In [13]:
from pyspark.sql import SparkSession
from pyspark.sql.functions import sum as spark_sum, col
from datetime import datetime, timedelta

def create_spark_session(app_name="daily_dump"):
    return SparkSession.builder \
        .appName(app_name) \
        .config("spark.sql.warehouse.dir", "/user/hive/warehouse") \
        .config("hive.metastore.uris", "thrift://localhost:9083") \
        .enableHiveSupport() \
        .getOrCreate()
spark = create_spark_session()

# Load data from Hive tables
fact_sales = spark.table("casestudy.fact_sales")
dim_product = spark.table("casestudy.dim_product")
dim_agent = spark.table("casestudy.dim_agent")
dim_sales = spark.table("casestudy.dim_sales")  # Assuming this is where transaction_date resides

# Verify data is loaded
print("fact_sales count:", fact_sales.count())
print("dim_product count:", dim_product.count())
print("dim_agent count:", dim_agent.count())
print("dim_sales count:", dim_sales.count())
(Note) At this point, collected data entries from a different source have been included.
(** Runs a framed program first. *)
Lemma safe_framed_bind {A B} (m : Timed AppWorld A) (k : A -> Timed AppWorld B) t w w0
    (names : list string) (P : B -> list Task -> Prop) :
  framed m -> adds [] names w0 w ->
  (forall a t1 w1, adds [] names w0 w1 -> safe (k a) (t1, w1) (fun b st' =>
     exists tasks, adds tasks names w0 (snd st') /\ P b tasks)) ->
  safe (t_bind m k) (t, w) (fun b st' => exists tasks, adds tasks names w0 (snd st') /\ P b tasks).
Proof.
  intros Hm Ha Hk. apply safe_bind. eapply safe_mono; [apply Hm|]. intros a [t1 w1] Hf.
  apply Hk. by eapply adds_frame.
Qed.

(** A billing step: [spawn_release] or [spawn_settle], then the response. *)
Lemma safe_billed_bind {B} (m : Timed AppWorld unit) (b : B) state ctx t w w0 names :
  (forall t w, safe m (t, w) (fun _ st' => exists tasks, adds tasks [] w (snd st') /\ billed state ctx tasks)) ->
  adds [] names w0 w ->
  safe (let! _ := m in t_ret b) (t, w) (fun _ st' =>
    exists tasks, adds tasks names w0 (snd st') /\ billed state ctx tasks).
Proof.
  intros Hm Ha. apply safe_bind. eapply safe_mono; [apply Hm|]. intros [] [t1 w1] (tasks & Ht & Hb).
  safe_steps. exists tasks. split; [|exact Hb]. cbn [snd] in *.
  pose proof (adds_app _ _ _ _ _ _ _ Ha Ht) as Haa. by rewrite app_nil_r in Haa.
Qed.

(** ** The two paths *)

Lemma with_sent_adds w names : adds [] names w (with_sent w names).
Proof. unfold adds. cbn. by rewrite app_nil_r. Qed.

Lemma safe_guarded {A} probe (m : Timed AppWorld A) st (Q : A -> Instant * AppWorld -> Prop) :
  safe m st Q -> safe (with_probe_guard others probe m) st Q.
Proof. destruct probe; [apply safe_on_drop|done]. Qed.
# Join tables to get the necessary data
daily_dump_df = fact_sales.join(dim_agent, fact_sales["sales_agent_id"] == dim_agent["sales_person_id"], "inner") \
                          .join(dim_product, fact_sales["product_id"] == dim_product["product_id"], "inner") \
                          .join(dim_sales, fact_sales["transaction_id"] == dim_sales["transaction_id"], "inner") \
                          .select(dim_agent["sales_agent_name"], dim_product["product_name"], fact_sales["total_paid_price_after_discount"], dim_sales["transaction_date"])

# Verify join results
print("daily_dump_df count:", daily_dump_df.count())


fact_sales count: 1500
dim_product count: 30
dim_agent count: 10
dim_sales count: 1500
daily_dump_df count: 0